'''

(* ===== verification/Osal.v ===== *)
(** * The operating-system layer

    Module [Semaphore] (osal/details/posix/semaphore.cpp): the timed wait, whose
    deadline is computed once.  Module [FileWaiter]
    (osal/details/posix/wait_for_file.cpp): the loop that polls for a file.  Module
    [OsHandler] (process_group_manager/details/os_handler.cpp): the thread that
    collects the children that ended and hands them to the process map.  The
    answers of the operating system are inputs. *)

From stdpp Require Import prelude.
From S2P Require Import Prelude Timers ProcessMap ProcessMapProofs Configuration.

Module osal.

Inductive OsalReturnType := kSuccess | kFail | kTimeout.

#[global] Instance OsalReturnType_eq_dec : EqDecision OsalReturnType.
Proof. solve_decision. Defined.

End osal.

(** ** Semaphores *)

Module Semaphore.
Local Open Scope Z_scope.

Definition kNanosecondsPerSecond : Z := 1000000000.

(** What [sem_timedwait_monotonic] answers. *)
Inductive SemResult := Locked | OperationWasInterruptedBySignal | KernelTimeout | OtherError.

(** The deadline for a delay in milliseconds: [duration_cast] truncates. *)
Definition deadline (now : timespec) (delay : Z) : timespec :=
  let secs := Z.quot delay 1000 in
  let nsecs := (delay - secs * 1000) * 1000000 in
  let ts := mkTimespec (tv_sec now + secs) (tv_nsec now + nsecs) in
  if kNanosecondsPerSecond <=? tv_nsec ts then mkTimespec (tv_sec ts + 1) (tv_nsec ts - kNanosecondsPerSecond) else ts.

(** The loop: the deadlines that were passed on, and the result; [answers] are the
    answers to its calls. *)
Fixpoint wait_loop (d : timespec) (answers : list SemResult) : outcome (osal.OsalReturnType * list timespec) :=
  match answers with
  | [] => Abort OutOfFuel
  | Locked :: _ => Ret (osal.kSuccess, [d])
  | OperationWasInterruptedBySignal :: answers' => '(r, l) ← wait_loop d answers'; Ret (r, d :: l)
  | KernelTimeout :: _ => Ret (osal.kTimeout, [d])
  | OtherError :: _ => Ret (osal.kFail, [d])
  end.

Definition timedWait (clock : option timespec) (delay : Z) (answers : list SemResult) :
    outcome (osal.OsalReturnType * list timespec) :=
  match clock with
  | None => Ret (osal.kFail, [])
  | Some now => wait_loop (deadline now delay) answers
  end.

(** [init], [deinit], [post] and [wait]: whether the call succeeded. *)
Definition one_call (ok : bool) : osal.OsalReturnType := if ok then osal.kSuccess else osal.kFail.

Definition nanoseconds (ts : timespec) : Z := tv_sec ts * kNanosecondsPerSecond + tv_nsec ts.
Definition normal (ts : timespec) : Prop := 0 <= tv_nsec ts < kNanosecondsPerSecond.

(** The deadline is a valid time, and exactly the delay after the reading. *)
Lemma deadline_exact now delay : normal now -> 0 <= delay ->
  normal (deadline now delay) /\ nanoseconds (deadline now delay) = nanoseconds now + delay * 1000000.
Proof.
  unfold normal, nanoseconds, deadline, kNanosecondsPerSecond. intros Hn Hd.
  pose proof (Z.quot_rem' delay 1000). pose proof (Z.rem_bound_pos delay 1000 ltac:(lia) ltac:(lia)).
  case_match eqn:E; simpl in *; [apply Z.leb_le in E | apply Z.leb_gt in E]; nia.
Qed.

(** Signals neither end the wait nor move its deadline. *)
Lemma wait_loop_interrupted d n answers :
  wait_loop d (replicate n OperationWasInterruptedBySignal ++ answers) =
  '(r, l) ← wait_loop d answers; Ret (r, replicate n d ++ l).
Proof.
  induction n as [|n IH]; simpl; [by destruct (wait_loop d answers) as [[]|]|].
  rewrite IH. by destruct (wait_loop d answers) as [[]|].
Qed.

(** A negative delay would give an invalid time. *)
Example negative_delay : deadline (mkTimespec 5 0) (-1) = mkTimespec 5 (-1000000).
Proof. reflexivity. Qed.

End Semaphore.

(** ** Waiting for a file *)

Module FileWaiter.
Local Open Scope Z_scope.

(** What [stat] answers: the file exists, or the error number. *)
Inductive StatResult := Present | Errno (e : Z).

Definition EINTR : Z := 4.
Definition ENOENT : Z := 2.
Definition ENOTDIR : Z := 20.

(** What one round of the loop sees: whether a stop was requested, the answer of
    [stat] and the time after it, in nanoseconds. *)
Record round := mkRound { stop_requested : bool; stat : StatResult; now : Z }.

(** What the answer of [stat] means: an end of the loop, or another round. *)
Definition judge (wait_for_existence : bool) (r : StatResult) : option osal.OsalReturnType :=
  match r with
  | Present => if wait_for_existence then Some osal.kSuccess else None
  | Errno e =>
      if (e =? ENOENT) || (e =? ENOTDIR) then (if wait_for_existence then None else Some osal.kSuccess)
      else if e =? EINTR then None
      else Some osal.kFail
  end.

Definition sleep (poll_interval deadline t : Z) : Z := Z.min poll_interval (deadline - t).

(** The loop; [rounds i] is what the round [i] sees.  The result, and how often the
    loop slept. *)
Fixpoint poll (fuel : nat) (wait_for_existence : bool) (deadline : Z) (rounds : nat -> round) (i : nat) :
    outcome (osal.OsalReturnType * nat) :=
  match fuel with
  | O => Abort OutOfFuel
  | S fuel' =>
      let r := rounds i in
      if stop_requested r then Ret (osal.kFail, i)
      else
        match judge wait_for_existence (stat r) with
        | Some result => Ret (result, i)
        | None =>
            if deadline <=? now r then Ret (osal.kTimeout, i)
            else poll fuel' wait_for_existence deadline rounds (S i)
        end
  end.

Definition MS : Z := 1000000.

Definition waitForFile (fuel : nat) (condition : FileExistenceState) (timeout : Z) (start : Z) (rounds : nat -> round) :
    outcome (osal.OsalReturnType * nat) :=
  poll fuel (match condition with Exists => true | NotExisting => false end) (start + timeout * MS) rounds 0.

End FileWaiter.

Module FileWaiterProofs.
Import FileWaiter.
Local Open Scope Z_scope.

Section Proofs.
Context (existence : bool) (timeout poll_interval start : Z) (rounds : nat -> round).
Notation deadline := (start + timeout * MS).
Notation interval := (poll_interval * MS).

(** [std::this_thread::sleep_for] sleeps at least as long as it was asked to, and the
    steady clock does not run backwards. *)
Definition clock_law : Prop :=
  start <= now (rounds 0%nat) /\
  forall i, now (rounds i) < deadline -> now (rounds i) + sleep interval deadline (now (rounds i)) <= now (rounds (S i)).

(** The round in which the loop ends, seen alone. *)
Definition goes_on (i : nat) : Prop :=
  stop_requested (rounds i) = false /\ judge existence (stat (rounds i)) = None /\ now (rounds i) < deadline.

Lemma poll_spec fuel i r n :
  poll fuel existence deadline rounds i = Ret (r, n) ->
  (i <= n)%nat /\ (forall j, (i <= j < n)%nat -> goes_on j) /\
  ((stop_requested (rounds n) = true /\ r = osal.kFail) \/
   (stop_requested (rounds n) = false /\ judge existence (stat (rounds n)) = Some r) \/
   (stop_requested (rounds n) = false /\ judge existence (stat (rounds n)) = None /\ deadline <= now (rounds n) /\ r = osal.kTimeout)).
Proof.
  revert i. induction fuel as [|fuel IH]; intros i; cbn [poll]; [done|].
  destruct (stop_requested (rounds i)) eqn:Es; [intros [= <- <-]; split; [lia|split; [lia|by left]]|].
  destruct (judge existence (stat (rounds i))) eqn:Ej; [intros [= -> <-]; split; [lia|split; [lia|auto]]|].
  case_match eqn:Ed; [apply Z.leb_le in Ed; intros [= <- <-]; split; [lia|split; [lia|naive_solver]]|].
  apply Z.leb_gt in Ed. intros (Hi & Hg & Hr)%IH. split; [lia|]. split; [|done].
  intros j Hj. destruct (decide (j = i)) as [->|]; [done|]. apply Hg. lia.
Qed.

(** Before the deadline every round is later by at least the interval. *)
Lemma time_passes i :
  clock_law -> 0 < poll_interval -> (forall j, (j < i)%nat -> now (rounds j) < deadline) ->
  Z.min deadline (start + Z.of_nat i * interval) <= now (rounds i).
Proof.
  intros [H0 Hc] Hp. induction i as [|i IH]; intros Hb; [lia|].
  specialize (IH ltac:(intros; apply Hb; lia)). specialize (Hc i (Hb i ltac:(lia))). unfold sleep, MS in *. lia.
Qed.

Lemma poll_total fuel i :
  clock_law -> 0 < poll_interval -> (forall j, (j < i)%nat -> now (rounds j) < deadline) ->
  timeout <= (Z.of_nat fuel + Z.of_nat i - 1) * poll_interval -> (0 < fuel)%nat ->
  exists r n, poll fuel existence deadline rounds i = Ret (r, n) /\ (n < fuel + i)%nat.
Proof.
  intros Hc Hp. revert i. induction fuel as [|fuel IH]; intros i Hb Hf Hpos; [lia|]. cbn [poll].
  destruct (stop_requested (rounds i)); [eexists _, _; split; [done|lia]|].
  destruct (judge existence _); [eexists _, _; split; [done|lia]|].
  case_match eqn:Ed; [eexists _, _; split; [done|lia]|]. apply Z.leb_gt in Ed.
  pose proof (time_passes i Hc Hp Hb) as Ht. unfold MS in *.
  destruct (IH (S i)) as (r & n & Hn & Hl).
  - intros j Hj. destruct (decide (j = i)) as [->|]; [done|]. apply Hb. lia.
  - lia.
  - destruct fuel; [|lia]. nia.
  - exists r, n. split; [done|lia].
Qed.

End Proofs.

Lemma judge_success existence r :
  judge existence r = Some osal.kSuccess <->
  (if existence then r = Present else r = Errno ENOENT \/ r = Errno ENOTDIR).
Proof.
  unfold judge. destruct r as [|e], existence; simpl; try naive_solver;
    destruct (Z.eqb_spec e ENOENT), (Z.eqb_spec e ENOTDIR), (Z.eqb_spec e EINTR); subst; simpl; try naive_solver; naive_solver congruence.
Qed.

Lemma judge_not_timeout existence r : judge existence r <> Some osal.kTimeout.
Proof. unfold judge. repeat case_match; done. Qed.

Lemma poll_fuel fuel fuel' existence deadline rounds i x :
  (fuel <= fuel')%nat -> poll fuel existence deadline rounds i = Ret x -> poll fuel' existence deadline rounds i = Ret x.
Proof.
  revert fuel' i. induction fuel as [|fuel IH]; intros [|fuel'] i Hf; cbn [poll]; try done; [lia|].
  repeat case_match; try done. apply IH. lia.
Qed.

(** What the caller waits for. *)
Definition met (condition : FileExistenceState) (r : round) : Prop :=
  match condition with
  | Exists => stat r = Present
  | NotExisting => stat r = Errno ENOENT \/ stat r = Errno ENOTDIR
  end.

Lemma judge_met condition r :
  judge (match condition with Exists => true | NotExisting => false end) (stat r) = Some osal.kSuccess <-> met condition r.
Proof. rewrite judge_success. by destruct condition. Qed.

'''

EXERCISE PROMPT
Would you copy every line of the entries in which "Import" appears?

WRITTEN REPLY
From stdpp Require Import prelude.
From S2P Require Import Prelude Timers ProcessMap ProcessMapProofs Configuration.
Import FileWaiter.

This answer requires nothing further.